-- Exercise instructions --
Please repeat the lines below, exactly and only, from the one that holds "Definition without x" through the one that holds "- exists [], (y".

-- Input material --
Definition ret {S A} (a : A) : M S A := λ s, Done a s.
Definition bind {S A B} (m : M S A) (k : A → M S B) : M S B :=
  λ s, match m s with Done a s' => k a s' | Fault f => Fault f end.
Definition fail {S A} (f : fault) : M S A := λ _, Fault f.
Definition get {S} : M S S := λ s, Done s s.
Definition gets {S A} (f : S → A) : M S A := λ s, Done (f s) s.
Definition upd {S} (f : S → S) : M S unit := λ s, Done tt (f s).
Definition get_opt {S A} (f : S → option A) (e : fault) : M S A :=
  λ s, match f s with Some a => Done a s | None => Fault e end.

Declare Scope prog_scope.
Delimit Scope prog_scope with prog.
Bind Scope prog_scope with M.
Notation "x <- m ;; k" := (bind m (λ x, k))
  (at level 100, m at next level, right associativity) : prog_scope.
Notation "m ;;; k" := (bind m (λ _, k))
  (at level 100, right associativity) : prog_scope.
#[global] Open Scope prog_scope.

(** [assert(b)] and [if (b) m;] *)
Definition assert {S} (b : bool) : M S unit := if b then ret tt else fail AssertFailed.
Definition when {S} (b : bool) (m : M S unit) : M S unit := if b then m else ret tt.

(** ** Weakest preconditions *)
Definition wp {S A} (m : M S A) (Q : A → S → Prop) (s : S) : Prop :=
  match m s with Done a s' => Q a s' | Fault _ => False end.

Section wp_rules.
Context {S : Type}.
Implicit Types (s : S).

Lemma wp_done {A} (m : M S A) Q s a s' : m s = Done a s' → Q a s' → wp m Q s.
Proof. unfold wp. by intros ->. Qed.

Lemma wp_inv {A} (m : M S A) Q s : wp m Q s → ∃ a s', m s = Done a s' ∧ Q a s'.
Proof. unfold wp. destruct (m s); naive_solver. Qed.

(** A run that stops with a fault, after a first step that returns. *)
Lemma bind_fault {A B} (m : M S A) (k : A → M S B) f s :
  wp m (λ a s', k a s' = Fault f) s → bind m k s = Fault f.
Proof. unfold wp, bind. by destruct (m s). Qed.

Lemma wp_mono {A} (m : M S A) (Q Q' : A → S → Prop) s :
  wp m Q s → (∀ a s', Q a s' → Q' a s') → wp m Q' s.
Proof. unfold wp. destruct (m s); eauto. Qed.

Lemma wp_and {A} (m : M S A) (Q Q' : A → S → Prop) s :
  wp m Q s → wp m Q' s → wp m (λ a s', Q a s' ∧ Q' a s') s.
Proof. unfold wp. destruct (m s); eauto. Qed.

Lemma wp_ret {A} (a : A) Q s : Q a s → wp (ret a) Q s.
Proof. done. Qed.

Lemma wp_bind {A B} (m : M S A) (k : A → M S B) Q s :
  wp m (λ a s', wp (k a) Q s') s → wp (bind m k) Q s.
Proof. unfold wp, bind. destruct (m s); done. Qed.

Lemma wp_get Q s : Q s s → wp get Q s.
Proof. done. Qed.

Lemma wp_gets {A} (f : S → A) Q s : Q (f s) s → wp (gets f) Q s.
Proof. done. Qed.

Lemma wp_upd f Q s : Q tt (f s) → wp (upd f) Q s.
Proof. done. Qed.

Lemma wp_get_opt {A} (f : S → option A) e (Q : A → S → Prop) s a :
  f s = Some a → Q a s → wp (get_opt f e) Q s.
Proof. unfold wp, get_opt. by intros ->. Qed.

Lemma wp_assert b (Q : unit → S → Prop) s : b = true → Q tt s → wp (assert b) Q s.
Proof. by intros ->. Qed.

Lemma wp_when b m (Q : unit → S → Prop) s :
  (b = true → wp m Q s) → (b = false → Q tt s) → wp (when b m) Q s.
Proof. destruct b; cbn; eauto. Qed.
End wp_rules.

(** The weaker triple of loops the environment may keep alive: a run may also
    exhaust its fuel. *)
Definition wlp {S A} (m : M S A) (Q : A → S → Prop) (s : S) : Prop :=
  match m s with Done a s' => Q a s' | Fault f => f = OutOfFuel end.

Lemma wlp_wp {S A} (m : M S A) (Q : A → S → Prop) s : wp m Q s → wlp m Q s.
Proof. unfold wp, wlp. by destruct (m s). Qed.

Lemma wlp_bind {S A B} (m : M S A) (k : A → M S B) Q s :
  wlp m (λ a s', wlp (k a) Q s') s → wlp (bind m k) Q s.
Proof. unfold wlp, bind. by destruct (m s). Qed.

Lemma wlp_mono {S A} (m : M S A) (Q Q' : A → S → Prop) s :
  wlp m Q s → (∀ a s', Q a s' → Q' a s') → wlp m Q' s.
Proof. unfold wlp. destruct (m s); eauto. Qed.

Lemma wlp_bind_wp {S A B} (m : M S A) (k : A → M S B) Q s :
  wp m (λ a s', wlp (k a) Q s') s → wlp (bind m k) Q s.
Proof. intros Hm. by apply wlp_bind, wlp_wp. Qed.

(** ** Runs that keep a predicate *)
Definition keeps {S A} (P : S → Prop) (m : M S A) : Prop := ∀ s a s', P s → m s = Done a s' → P s'.

Lemma keeps_ret {S A} (P : S → Prop) (a : A) : keeps P (ret a).
Proof. by intros s a' s' HP [= <- <-]. Qed.
Lemma keeps_fail {S A} (P : S → Prop) f : keeps P (fail (A := A) f).
Proof. by intros s a s' HP [=]. Qed.
Lemma keeps_bind {S A B} (P : S → Prop) (m : M S A) (k : A → M S B) : keeps P m → (∀ a, keeps P (k a)) → keeps P (bind m k).
Proof. intros Hm Hk s b s' HP. unfold bind. destruct (m s) as [a s1|] eqn:E; [|done]. apply Hk. by eapply Hm. Qed.
Lemma keeps_gets {S A} (P : S → Prop) (g : S → A) : keeps P (gets g).
Proof. by intros s a s' HP [= <- <-]. Qed.
Lemma keeps_get {S} (P : S → Prop) : keeps P get.
Proof. by intros s a s' HP [= <- <-]. Qed.
Lemma keeps_upd {S} (P : S → Prop) g : (∀ s, P s → P (g s)) → keeps P (upd g).
Proof. intros Hg s [] s' HP [= <-]. by apply Hg. Qed.
Lemma keeps_get_opt {S A} (P : S → Prop) (g : S → option A) e : keeps P (get_opt g e).
Proof. intros s a s' HP. unfold get_opt. destruct (g s); [|done]. by intros [= <- <-]. Qed.
Lemma keeps_bind_val {S A B} (P : S → Prop) (m : M S A) (k : A → M S B) :
  keeps P m → (∀ s a s', P s → m s = Done a s' → keeps P (k a)) → keeps P (bind m k).
Proof.
  intros Hm Hk s b s' HP. unfold bind. destruct (m s) as [a s1|] eqn:E; [|done].
  apply (Hk s a s1); [done|done|by eapply Hm].
Qed.
Lemma keeps_if {S A} (P : S → Prop) (b : bool) (m1 m2 : M S A) : keeps P m1 → keeps P m2 → keeps P (if b then m1 else m2).
Proof. by destruct b. Qed.

Ltac keeps_step :=
  lazymatch goal with
  | |- keeps _ (bind _ _) => apply keeps_bind; [|intros ?]
  | |- keeps _ (ret _) => apply keeps_ret
  | |- keeps _ (fail _) => apply keeps_fail
  | |- keeps _ (gets _) => apply keeps_gets
  | |- keeps _ get => apply keeps_get
  | |- keeps _ (get_opt _ _) => apply keeps_get_opt
  | |- keeps _ (upd _) => apply keeps_upd; intros ? ?
  | |- keeps _ (when _ _) => apply keeps_if
  | |- keeps _ (assert _) => apply keeps_if
  | |- keeps _ (if _ then _ else _) => apply keeps_if
  | |- keeps _ (match ?o with _ => _ end) => destruct o
  | |- keeps _ (let '(_, _) := ?p in _) => destruct p
  end.
Ltac keeps_steps := repeat first [keeps_step | progress cbv zeta | done].

(** One step of symbolic execution; leaves the side conditions. *)
Ltac wp_step :=
  lazymatch goal with
  | |- wp (bind _ _) _ _ => apply wp_bind
  | |- wp (ret _) _ _ => apply wp_ret
  | |- wp get _ _ => apply wp_get
  | |- wp (gets _) _ _ => apply wp_gets
  | |- wp (upd _) _ _ => apply wp_upd
  | |- wp (get_opt _ _) _ _ => eapply wp_get_opt
  | |- wp (assert _) _ _ => apply wp_assert
  | |- wp (when _ _) _ _ => apply wp_when; intros ?
  | |- wp (if ?b then _ else _) _ _ => destruct b eqn:?
  | |- wp (match ?o with Some _ => _ | None => _ end) _ _ => destruct o eqn:?
  end.

(** A decidable fact, by evaluation. *)
Ltac by_eval := refine (bool_decide_eq_true_1 _ _); vm_compute; reflexivity.

(** Run the verifier until it meets a goal it has no rule for. *)
Ltac wp_steps := repeat (wp_step; try done).

(** ** Record update

    [r <| f := v |>] and [r <| f ::= g |>] are the C assignments [r->f = v]
    and [r->f = g(r->f)].  A record declares its [Eta] expansion once; the
    setter of a field is derived from it by abstracting the field. *)
Class Eta (R : Type) := eta : R → R.
Class Setter {R T : Type} (proj : R → T) := over : (T → T) → R → R.
#[global] Arguments over {R T} proj {_} f r : simpl never.

Ltac derive_setter :=
  lazymatch goal with
  | |- @Setter ?R ?T ?proj =>
      let f := fresh "f" in
      let r := fresh "r" in
      intros f r;
      let e := constr:(ltac:(typeclasses eauto) : Eta R) in
      let e := eval cbv [eta] in e in
      let e := lazymatch e with | ?x => x end in
      let b := eval cbv beta in (e r) in
      let b := eval hnf in b in
      lazymatch eval pattern (proj r) in b with
      | ?g _ => let t := eval cbv beta in (g (f (proj r))) in exact t
      end
  end.
#[export] Hint Extern 1 (Setter _) => derive_setter : typeclass_instances.

Notation "r <| f := v |>" := (over f (λ _, v) r)
  (at level 1, f at next level, left associativity) : stdpp_scope.
Notation "r <| f ::= g |>" := (over f g r)
  (at level 1, f at next level, left associativity) : stdpp_scope.

(** Read a field of an updated record. *)
Ltac rsimp_step :=
  match goal with
  | |- context [?p (@over _ _ ?q _ ?f ?r)] =>
      first [ constr_eq p q; change (p (over q f r)) with (f (p r)); cbv beta
            | change (p (over q f r)) with (p r) ]
  | H : context [?p (@over _ _ ?q _ ?f ?r)] |- _ =>
      first [ constr_eq p q; change (p (over q f r)) with (f (p r)) in H; cbv beta in H
            | change (p (over q f r)) with (p r) in H ]
  end.
Ltac rsimp := repeat rsimp_step.

(** ** Lists

    [place p x l] walks [l] to the first element that satisfies [p] and links
    [x] in front of it, at the tail when there is none: the insertion loop of
    every ordered list of the code. [without x l] unlinks [x]. *)
Section lists.
Context {A : Type} `{EqDecision A}.
Implicit Types (x y : A) (l : list A) (p : A → bool) (key : A → Z).

Fixpoint place p x l : list A :=
  match l with
  | [] => [x]
  | y :: l' => if p y then x :: y :: l' else y :: place p x l'
  end.

Definition without x l : list A := filter (λ y, y ≠ x) l.

(** The keys never decrease along the list. *)
Definition sorted_by key l : Prop := StronglySorted (λ a b, key a <= key b) l.

Lemma place_split p x l :
  ∃ l1 l2, l = l1 ++ l2 ∧ place p x l = l1 ++ x :: l2 ∧
    Forall (λ y, p y = false) l1 ∧ (∀ y, head l2 = Some y → p y = true).
Proof.
  induction l as [|y l (l1 & l2 & -> & IH & H1 & H2)]; cbn.
  { by exists [], []. }
  destruct (p y) eqn:Hp.
  - exists [], (y :: l1 ++ l2). repeat split; [constructor|]. cbn. congruence.
  - exists (y :: l1), l2. rewrite IH. repeat split; auto.
Qed.

Lemma place_perm p x l : place p x l ≡ₚ x :: l.
Proof.
  destruct (place_split p x l) as (l1 & l2 & -> & -> & _).
  by rewrite Permutation_middle.
Qed.

Lemma elem_of_place p x y l : y ∈ place p x l ↔ y = x ∨ y ∈ l.
Proof. by rewrite place_perm, elem_of_cons. Qed.

Lemma length_place p x l : length (place p x l) = S (length l).
Proof. by rewrite place_perm. Qed.

Lemma NoDup_place p x l : x ∉ l → NoDup l → NoDup (place p x l).
Proof. intros ??. rewrite place_perm. by constructor. Qed.

Lemma sorted_by_app key l1 l2 :
  sorted_by key (l1 ++ l2) ↔
  sorted_by key l1 ∧ sorted_by key l2 ∧ (∀ x y, x ∈ l1 → y ∈ l2 → key x <= key y).
Proof.
  unfold sorted_by. induction l1 as [|z l1 IH]; cbn.
  { split; [intros H|naive_solver]. repeat split; [constructor|done|set_solver]. }
  split.
  - intros H. inversion_clear H as [|?? Hs Hf].
    apply IH in Hs as (?&?&?). apply Forall_app in Hf as [? Hf].
    rewrite Forall_forall in Hf.
    repeat split; [by constructor|done|].
    intros x y [->|?]%elem_of_cons ?; auto.
  - intros (Hs & ? & Hk). inversion_clear Hs as [|?? Hs' Hf].
    constructor.
    + apply IH. split_and!; [done..|]. intros; apply Hk; set_solver.
    + apply Forall_app. split; [done|]. apply Forall_forall. intros; apply Hk; set_solver.
Qed.

Lemma sorted_by_cons key x l :
  sorted_by key (x :: l) ↔ sorted_by key l ∧ ∀ y, y ∈ l → key x <= key y.
Proof.
  change (x :: l) with ([x] ++ l). rewrite sorted_by_app. split.
  - intros (_ & ? & H). split; [done|]. intros; apply H; set_solver.
  - intros [? H]. split_and!; [repeat constructor|done|].
    intros ?? ->%list_elem_of_singleton. auto.
Qed.
(* ===== verification/LinkedList.v ===== *)
(** * Intrusive doubly linked lists

    [toolkit-support/include/pico/toolkit/linked-list.h] and the [sched_list_*]
    functions of [pico-scheduler/scheduler.c], on a store of list nodes: every
    node is an address, a head and its nodes form a ring, and every operation
    is the sequence of pointer writes of the source.

    The second half relates the store to lists: [ring] says which sequence a
    head represents, [Rep] says which rings and loose nodes a store holds, and
    every operation is shown to refine the operation on lists. *)
From S2P Require Import Prelude.

(** [struct linked_list] / [struct sched_list]. *)
Record link := Link { next : Z; prev : Z }.
#[export] Instance eta_link : Eta link := λ r, Link (next r) (prev r).
#[export] Instance link_eq_dec : EqDecision link.
Proof. solve_decision. Defined.

(** The nodes that exist; address 0 is the null pointer. *)
Abbreviation store := (gmap Z link).

(** ** The operations *)
Definition rd (n : Z) : M store link := get_opt (λ σ : store, σ !! n) BadPointer.
Definition set_next (n v : Z) : M store unit :=
  l <- rd n ;; upd (λ σ : store, <[n := l <| next := v |>]> σ).
Definition set_prev (n v : Z) : M store unit :=
  l <- rd n ;; upd (λ σ : store, <[n := l <| prev := v |>]> σ).
Definition nonnull (n : Z) : bool := negb (n =? 0).

Definition list_init (list : Z) : M store unit :=
  assert (nonnull list) ;;; upd (λ σ : store, <[list := Link list list]> σ).

Definition list_is_empty (list : Z) : M store bool :=
  assert (nonnull list) ;;;
  l <- rd list ;;
  ret ((next l =? list) && (prev l =? list)).

Definition list_insert_after (entry node : Z) : M store unit :=
  assert (nonnull entry && nonnull node) ;;;
  e <- rd entry ;; set_next node (next e) ;;;
  set_prev node entry ;;;
  e <- rd entry ;; set_prev (next e) node ;;;
  set_next entry node.

Definition list_insert_before (entry node : Z) : M store unit :=
  assert (nonnull entry && nonnull node) ;;;
  set_next node entry ;;;
  e <- rd entry ;; set_prev node (prev e) ;;;
  e <- rd entry ;; set_next (prev e) node ;;;
  set_prev entry node.

Definition list_remove (node : Z) : M store unit :=
  assert (nonnull node) ;;;
  n <- rd node ;;
  assert (nonnull (next n) && nonnull (prev n)) ;;;
  set_prev (next n) (prev n) ;;;
  n <- rd node ;; set_next (prev n) (next n) ;;;
  list_init node.

Definition list_front (list : Z) : M store Z :=
  e <- list_is_empty list ;;
  if (e : bool) then ret 0 else l <- rd list ;; ret (next l).

Definition list_back (list : Z) : M store Z :=
  e <- list_is_empty list ;;
  if (e : bool) then ret 0 else l <- rd list ;; ret (prev l).

Definition list_add (list node : Z) : M store unit :=
  assert (nonnull list && nonnull node) ;;;
  set_next node list ;;;
  l <- rd list ;; set_prev node (prev l) ;;;
  l <- rd list ;; set_next (prev l) node ;;;
  set_prev list node.

Definition list_push (list node : Z) : M store unit :=
  assert (nonnull list && nonnull node) ;;;
  l <- rd list ;; set_next node (next l) ;;;
  set_prev node list ;;;
  l <- rd list ;; set_prev (next l) node ;;;
  set_next list node.

Definition list_pop (list : Z) : M store Z :=
  e <- list_is_empty list ;;
  if (e : bool) then ret 0
  else l <- rd list ;; list_remove (next l) ;;; ret (next l).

-- Task output --
Definition without x l : list A := filter (λ y, y ≠ x) l.

(** The keys never decrease along the list. *)
Definition sorted_by key l : Prop := StronglySorted (λ a b, key a <= key b) l.

Lemma place_split p x l :
  ∃ l1 l2, l = l1 ++ l2 ∧ place p x l = l1 ++ x :: l2 ∧
    Forall (λ y, p y = false) l1 ∧ (∀ y, head l2 = Some y → p y = true).
Proof.
  induction l as [|y l (l1 & l2 & -> & IH & H1 & H2)]; cbn.
  { by exists [], []. }
  destruct (p y) eqn:Hp.
  - exists [], (y :: l1 ++ l2). repeat split; [constructor|]. cbn. congruence.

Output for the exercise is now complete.